Halfway through his PhD research at the University of Cambridge, UK, Ian Sudbery, now a bioinformatician at the University of Sheffield, UK, realized that his project was “crap”. While performing a big analysis on data that he had generated while searching the genome for a type of RNA that silences harmful genes, he encountered a major flaw in his experimental design. He didn’t have enough depth of sequencing — meaning that he couldn’t sequence and analyse the genome enough times — to detect rare interfering RNAs. “It changed everything,” he says.

His first mistake was pretending that the analysis never happened, and that his research project was on track. Eventually, Sudbery scraped together enough data to shape into a thesis. His examination, he says, was “fairly rough”. It lasted 5.5 hours, and his committee ruled that his thesis would need major revisions. As he worked around this roadblock, Sudbery kept getting sidetracked by his problematic analysis and why depth of sequencing was so important for understanding -interfering-RNA function. In 2014, seven years after he finished his PhD, he published a paper on the topic that has become his most cited article (D. Sims et al. Nature Rev. Genet. 15, 121–132; 2014).

Ian Sudbery sitting at a lab bench wearing a white lab coat.

Part of Ian Sudbery’s ‘failed’ PhD project turned into his most-cited paper seven years later.Credit: Stuart Wilson

Stoehr found that his committee’s advice about his failure ultimately led to a top paper (A. M. Stoehr and H. Kokko Behav. Ecol. 17, 751–756; 2006). After he took a few weeks to process what had happened, conversations with his advisers revealed that formal mathematical modelling of some of his hypotheses would set up the rest of his experiments more effectively. In the process, Stoehr built collaborations with scientists outside his institution. These researchers became key teammates as he finished his PhD in ecology and launched his own lab at Butler University in Indianapolis, Indiana.

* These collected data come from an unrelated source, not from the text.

(** * RedditClone: the social engine, embedded and verified

    A shallow embedding of [engine/social_engine.go] and of
    [utils/common.go]: the in-memory store, its command handlers, the feed
    ranking and the maintenance sweep, followed by the properties of the
    store that the design document states.

    Conventions of the embedding:
    - Go's [int32]/[int64] are [Z] with the wrap-around written out;
    - Go's [float64] is IEEE-754 binary64, taken from the standard
      library's executable specification [SpecFloat];
    - Go maps are [gmap]s; reading a missing key gives the zero value;
    - [*proto.Content] and [*proto.Feedback] are shared between several
      tables and mutated in place, so they live in two heaps addressed by
      location; the tables hold locations;
    - what the handlers take from the outside world (the clock, the random
      bytes of [GenerateID]) is an explicit argument. *)

From Stdlib Require Import ZArith Bool.
From Stdlib Require Import Floats.SpecFloat.
From stdpp Require Import gmap strings list fin_maps sorting.

Local Open Scope Z_scope.

(** ** Machine integers *)

Module Int.

(** Two's complement wrap-around of a [w]-bit signed integer. *)
Definition wrap (w : Z) (z : Z) : Z :=
  (z + 2 ^ (w - 1)) mod 2 ^ w - 2 ^ (w - 1).

Definition wrap32 : Z -> Z := wrap 32.
Definition wrap64 : Z -> Z := wrap 64.

Definition in_int32 (z : Z) : Prop := - 2 ^ 31 <= z < 2 ^ 31.

End Int.

(** ** float64 *)

Module Float64.

Definition float64 : Type := spec_float.

Definition prec : Z := 53.
Definition emax : Z := 1024.

(** [math.Float64frombits]. *)
Definition Float64frombits (b : Z) : float64 :=
  let s := Z.testbit b 63 in
  let e := Z.land (Z.shiftr b 52) 0x7FF in
  let m := Z.land b 0xFFFFFFFFFFFFF in
  if e =? 0x7FF then (if m =? 0 then S754_infinity s else S754_nan)
  else if e =? 0 then
    match m with
    | Zpos p => S754_finite s p (-1074)
    | _ => S754_zero s
    end
  else
    match m + 2 ^ 52 with
    | Zpos p => S754_finite s p (e - 1075)
    | _ => S754_nan
    end.

(** The conversion [float64(n)] of an integer, rounding to nearest even. *)
Definition of_int (n : Z) : float64 := binary_normalize prec emax n 0 false.

Definition add : float64 -> float64 -> float64 := SFadd prec emax.
Definition sub : float64 -> float64 -> float64 := SFsub prec emax.
Definition mul : float64 -> float64 -> float64 := SFmul prec emax.
Definition div : float64 -> float64 -> float64 := SFdiv prec emax.
Definition ltb : float64 -> float64 -> bool := SFltb.
Definition leb : float64 -> float64 -> bool := SFleb.
Definition eqb : float64 -> float64 -> bool := SFeqb.
(** Go's [a > b]. *)
Definition gtb (a b : float64) : bool := SFltb b a.

Definition IsNaN (x : float64) : bool :=
  match x with S754_nan => true | _ => false end.

Definition IsInf (x : float64) (sign : Z) : bool :=
  match x with
  | S754_infinity s => (0 <=? sign) && negb s || (sign <=? 0) && s
  | _ => false
  end.

Definition Signbit (x : float64) : bool :=
  match x with
  | S754_zero s | S754_infinity s | S754_finite s _ _ => s
  | S754_nan => false
  end.

Definition zero : float64 := S754_zero false.
Definition one : float64 := of_int 1.
Definition half : float64 := Float64frombits 0x3FE0000000000000.

(** [math.Abs]. *)
Definition Abs (x : float64) : float64 := SFabs x.

(** [math.Max], with its special cases. *)
Definition Max (x y : float64) : float64 :=
  if IsInf x 1 || IsInf y 1 then S754_infinity false
  else if IsNaN x || IsNaN y then S754_nan
  else if eqb x zero && eqb x y then (if Signbit x then y else x)
  else if gtb x y then x else y.

(** [math.Frexp]: [f = frac * 2^exp] with [1/2 <= |frac| < 1]; zero,
    infinities and NaN are returned with exponent 0. *)
Definition Frexp (f : float64) : float64 * Z :=
  match f with
  | S754_finite _ _ _ => SFfrexp prec emax f
  | _ => (f, 0)
  end.

(** The constants of [math]: [1/Ln10] and [Sqrt2/2] are constant
    expressions, evaluated exactly and rounded once. *)
Definition inv_Ln10 : float64 := Float64frombits 0x3FDBCB7B1526E50E.
Definition Sqrt2_div_2 : float64 := Float64frombits 0x3FE6A09E667F3BCD.

(** The portable [math.log] of the Go distribution (the FreeBSD
    [e_log.c] algorithm). *)
Definition log (x : float64) : float64 :=
  let Ln2Hi := Float64frombits 0x3FE62E42FEE00000 in
  let Ln2Lo := Float64frombits 0x3DEA39EF35793C76 in
  let L1 := Float64frombits 0x3FE5555555555593 in
  let L2 := Float64frombits 0x3FD999999997FA04 in
  let L3 := Float64frombits 0x3FD2492494229359 in
  let L4 := Float64frombits 0x3FCC71C51D8E78AF in
  let L5 := Float64frombits 0x3FC7466496CB03DE in
  let L6 := Float64frombits 0x3FC39A09D078C69F in
  let L7 := Float64frombits 0x3FC2F112DF3E5244 in
  if IsNaN x || IsInf x 1 then x
  else if ltb x zero then S754_nan
  else if eqb x zero then S754_infinity true
  else
    let '(f1, ki) := Frexp x in
    let '(f1, ki) :=
      if ltb f1 Sqrt2_div_2 then (mul f1 (of_int 2), ki - 1) else (f1, ki) in
    let f := sub f1 one in
    let k := of_int ki in
    let s := div f (add (of_int 2) f) in
    let s2 := mul s s in
    let s4 := mul s2 s2 in
    let t1 := mul s2 (add L1 (mul s4 (add L3 (mul s4 (add L5 (mul s4 L7)))))) in
    let t2 := mul s4 (add L2 (mul s4 (add L4 (mul s4 L6)))) in
    let R := add t1 t2 in
    let hfsq := mul (mul half f) f in
    sub (mul k Ln2Hi)
        (sub (sub hfsq (add (mul s (add hfsq R)) (mul k Ln2Lo))) f).

(** The decimal logarithm as the examples compute it,
    [log(x) * (1/Ln10)]. [math.Log10] belongs to the library the program
    is linked with, not to the program: the score and the ranking below
    take it as a parameter, and this function is what the examples put
    in its place. *)
Definition log10 (x : float64) : float64 := mul (log x) inv_Ln10.

End Float64.

Import Float64.

(** ** [utils/common.go] *)

Module utils.

(** [GenerateID]: the prefix, an underscore and the hexadecimal encoding
    [hex] of eight bytes read from [crypto/rand]. *)
Definition GenerateID (prefix hex : string) : string :=
  prefix +:+ "_" +:+ hex.

Section HotScore.
(** [math.Log10], whichever function of [float64] the library provides. *)
Variable Log10 : float64 -> float64.

(** [CalculateHotScore]; [ups] and [downs] are Go [int]s and
    [timestamp] an [int64]. *)
Definition CalculateHotScore (ups downs timestamp : Z) : float64 :=
  let score := of_int (Int.wrap64 (ups - downs)) in
  let order := Log10 (Max (Abs score) one) in
  let sign := if ltb score zero then of_int (-1) else one in
  let seconds := of_int (Int.wrap64 (timestamp - 1577836800)) in
  add (mul sign order) (div seconds (of_int 45000)).
End HotScore.

(** [TimeNow]: the clock in seconds. *)
Definition TimeNow (now : Z) : Z := now / 1000000000.

(** [Contains]. *)
Fixpoint Contains (slice : list string) (str : string) : bool :=
  match slice with
  | [] => false
  | s :: slice' => if decide (s = str) then true else Contains slice' str
  end.

(** [RetryWithTimeout]. The function [fn] acts on a state and returns
    its error, [None] for [nil]; the calls of [time.Sleep] are logged with
    their argument. [retry_loop] is the loop from [i] on, with [n]
    iterations left and [err] the error so far. *)
Section Retry.
Context {S E : Type}.
Variable fn : S -> option E * S.

Fixpoint retry_loop (attempts delay : Z) (n : nat) (i : Z) (err : option E)
    (s : S) (sleeps : list Z) : option E * S * list Z :=
  match n with
  | O => (err, s, sleeps)
  | Datatypes.S n' =>
      let '(err, s) := fn s in
      match err with
      | None => (None, s, sleeps)
      | Some _ =>
          let sleeps :=
            if i <? attempts - 1 then sleeps ++ [delay] else sleeps in
          retry_loop attempts delay n' (i + 1) err s sleeps
      end
  end.

Definition RetryWithTimeout (attempts delay : Z) (s : S)
    : option E * S * list Z :=
  retry_loop attempts delay (Z.to_nat attempts) 0 None s [].

(** The state after [k] calls of [fn], and the error of the last. *)
Fixpoint calls (k : nat) (s : S) : option E * S :=
  match k with
  | O => (None, s)
  | Datatypes.S k' => fn (calls k' s).2
  end.
End Retry.

End utils.

(** ** The clock

    A [time.Time] is the number of nanoseconds since the Unix epoch. *)

Module time.
Definition Time : Type := Z.
Definition Second : Z := 1000000000.
Definition Minute : Z := 60 * Second.
Definition Unix (t : Time) : Z := t / Second.
Definition Add (t : Time) (d : Z) : Time := t + d.
Definition Before (t u : Time) : bool := t <? u.
(** [t.AddDate(0, 0, days)] where the offset of the local zone is the
    same at the two dates, as in UTC: the same time of day, [days] civil
    days of 86400 seconds later. Where the offset changes in between, the
    library's result differs from this one by the change. *)
Definition AddDate_days (t : Time) (days : Z) : Time :=
  t + days * 86400 * Second.
End time.

(** ** [proto]: the records of [messages.proto] *)

(** A location in one of the two heaps. *)
Abbreviation loc := nat (only parsing).

(** Reading a Go map at a key that may be missing: the zero value. *)
Definition index_bool (m : gmap string bool) (k : string) : bool :=
  default false (m !! k).
Definition index_int32 (m : gmap string Z) (k : string) : Z :=
  default 0 (m !! k).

And sometimes a setback can give researchers a springboard to leap into a satisfying career path. When Thompson became a new parent, a colleague told her that she could teach at a community college with a master’s degree. She had found the solution she was looking for — and never looked back.

Failure isn’t final

Despite his position as a tenure-track computational biologist at Harvard Medical School in Boston, Massachusetts, Sudhir Thakurela has found that the path to success is paved with failure. Low scores on secondary-school exams left him with few options for university. He did complete his undergraduate work, but he then failed an exam that was crucial to get into medical school. He instead earned a master’s degree in computational biology, but struggled to find a place in a PhD programme.

While working in the biotechnology industry, Thakurela decided to take a long, hard look at his failures, to work out what was keeping him from succeeding.

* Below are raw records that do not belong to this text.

(** * io_scene_3ds: the operator, panel and menu glue of the 3DS add-on

    A shallow embedding of [io_scene_3ds/__init__.py].  The add-on binds the
    3DS codec ([import_3ds.load], [export_3ds.save]) to the host application:
    two operators gather a keyword record and an axis matrix and call the
    codec, four panels show property widgets, two callbacks extend the
    import and export menus, and [register]/[unregister] install and remove
    all of it.

    Python exceptions are values of [exn]; a call that may raise returns a
    [result].  Keyword records ([**keywords]) are finite maps from names to
    values, the host's class table is a finite set of class names, and a menu's
    draw functions and a layout's widgets are lists, where order matters. *)

From Stdlib Require Import ZArith Ascii String List.
From Stdlib Require Import Floats.PrimFloat.
From stdpp Require Import gmap strings list fin_maps.

#[local] Set Warnings "-clear-no-such-hyp".

Local Open Scope string_scope.
Local Open Scope Z_scope.

(** ** Python values and exceptions *)

Inductive exn : Type :=
| AttributeError (msg : string)
| TypeError (msg : string)
| KeyError (key : string)
| IndexError (msg : string)
| ValueError (msg : string)
| RuntimeError (msg : string)
| AssertionError
| Exception (msg : string).

Inductive result (A : Type) : Type :=
| Ok (a : A)
| Raise (e : exn).

Arguments Ok {A} a.
Arguments Raise {A} e.

Definition bind {A B : Type} (r : result A) (k : A -> result B) : result B :=
  match r with
  | Ok a => k a
  | Raise e => Raise e
  end.

Declare Scope py_scope.
Delimit Scope py_scope with py.
Notation "'let?' x ':=' r 'in' k" := (bind r (fun x => k))
  (at level 10, x name, r at level 100, k at level 200) : py_scope.
Local Open Scope py_scope.

(** Code that also changes a mutable object (a layout, the host's tables, the
    scene) threads that object: it may raise after part of its changes. *)
Definition Run (S A : Type) : Type := S -> result A * S.

Definition run_ret {S A : Type} (a : A) : Run S A := fun s => (Ok a, s).

Definition run_raise {S A : Type} (e : exn) : Run S A := fun s => (Raise e, s).

Definition run_bind {S A B : Type} (c : Run S A) (k : A -> Run S B) : Run S B :=
  fun s =>
    match c s with
    | (Ok a, s') => k a s'
    | (Raise e, s') => (Raise e, s')
    end.

Definition run_lift {S A : Type} (r : result A) : Run S A := fun s => (r, s).

Definition modify {S : Type} (f : S -> S) : Run S unit := fun s => (Ok tt, f s).

Notation "'do' x '<-' c ';' k" := (run_bind c (fun x => k))
  (at level 10, x name, c at level 100, k at level 200) : py_scope.
Notation "c '>>' k" := (run_bind c (fun _ => k))
  (at level 100, k at level 200, right associativity) : py_scope.

(** A [mathutils.Matrix]: its rows, each a list of floats. *)
Definition Matrix : Type := list (list float).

His self-analysis showed him that he was “not focusing on the right area”, he says. “I definitely wanted to do research and to do that I knew I had to be persistent.” So, he reworked his CV and cover letters and focused on finding programmes that would use his -computational-biology skills.

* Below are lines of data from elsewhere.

Definition step (ev : event) (s : Reconstruction) : option Reconstruction :=
  match ev with
  | Launch =>
      if bool_decide (stream s = Readable)
         && bool_decide (cursor s <= CDNManifest.totalChunks manifest)
         && bool_decide (length (workers s) < 10)%nat
      then Some (mkReconstruction (chunkMap s) (next s) (workers s ++ [cursor s])
                   (cursor s + 1) (enqueued s) (stream s))
      else None
  | Settle j =>
      if bool_decide (j ∈ workers s) then
        match get j with
        | inl _ =>
            Some (mkReconstruction (chunkMap s) (next s) (drop_worker j (workers s))
                    (cursor s) (enqueued s)
                    (if bool_decide (stream s = Readable) then Errored else stream s))
        | inr b =>
            let m := <[j := b]> (chunkMap s) in
            if bool_decide (stream s = Readable) then
              let '(m', n', out') := drain (size m) m (next s) (enqueued s) in
              Some (mkReconstruction m' n' (drop_worker j (workers s))
                      (cursor s) out' (stream s))
            else
              Some (mkReconstruction m (next s) (drop_worker j (workers s))
                      (cursor s) (enqueued s) (stream s))
        end
      else None
  | Finish =>
      if bool_decide (stream s = Readable)
         && bool_decide (CDNManifest.totalChunks manifest < cursor s)
         && bool_decide (workers s = [])
      then Some (mkReconstruction (chunkMap s) (next s) (workers s)
                   (cursor s) (enqueued s) Closed)
      else None
  end.

(** A schedule is run from left to right; it is refused as soon as one of
    its events cannot happen. *)
Fixpoint run (schedule : list event) (s : Reconstruction) : option Reconstruction :=
  match schedule with
  | [] => Some s
  | ev :: rest =>
      match step ev s with
      | Some s' => run rest s'
      | None => None
      end
  end.

End fetch.

(** [async fetch(assetPath, onUpdate)]: the manifest, and the stream as
    the state its [start] begins in. *)
Definition fetch (primary secondary : Mirror) : M (Reconstruction * CDNManifest.t) :=
  manifest ← getManifest primary secondary;
  mret (start, manifest).

End Fetch.

(** *** Vocabulary of the statements *)

(** The bytes [upload] reads from its input (none for an input it refuses). *)
Definition input_buffer (input : UploadInput) : bytes :=
  match input with
  | InputBlob _ _ data => data
  | InputBuffer data => data
  | InputNamed _ _ buffer => buffer
  | InputOther => []
  end.

(** A log whose progress payload, if it has one, counts whole chunks:
    [loaded] is [currentChunk] times the chunk size, [total] is the size of
    the buffer, and on the last chunk of a buffer that is not a whole number
    of chunks [loaded] is beyond [total]. *)
Definition counts_whole_chunks (buffer : bytes) (l : CDNLog.t) : Prop :=
  forall p, CDNLog.progress l = Some p ->
    CDNProgress.loaded p = CDNProgress.currentChunk p * 5242880 /\
    CDNProgress.total p = byteLength buffer /\
    CDNProgress.totalChunks p = totalChunks_of (byteLength buffer) /\
    (byteLength buffer `mod` 5242880 <> 0 ->
     CDNProgress.currentChunk p = CDNProgress.totalChunks p ->
     CDNProgress.total p < CDNProgress.loaded p).

(** The repository as the next request of a pipeline finds it: after the
    other clients scheduled before that request have acted. *)
Definition served (net : Network) (w : World) : Repo :=
  foldl foreign (remote w) (others net (sent w)).

(** The recursive listing of the tree of the branch head (empty when there
    is no branch or no tree). *)
Definition head_listing (r : Repo) : list TreeItem.t :=
  match head r with
  | Some h =>
      match GET_tree h r with
      | inr (items, _) => items
      | inl _ => []
      end
  | None => []
  end.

It paid off, and in 2012, he started a PhD programme at Johannes Gutenberg University Mainz in Germany.

McLaughlin’s persistence paid off, too. Stressed out, broke and exhausted, they finally earned the title Dr McLaughlin last December, and moved on to a postdoc programme at the University of California, Berkeley.

“That was just such a huge weight off my shoulders,” they say.

Sharing their experiences has been part of the healing process. McLaughlin says they felt a lot of pressure from the scientific community to not talk about what they went through, because sharing that would be a ‘career killer’. But they realized that any employer who would hold their challenges against them probably wouldn’t be a good fit. And that ‘CV stain’ they were so worried about has proved a mere hiccup: McLaughlin will begin a second postdoc programme at the University of Massachusetts Amherst in a few weeks.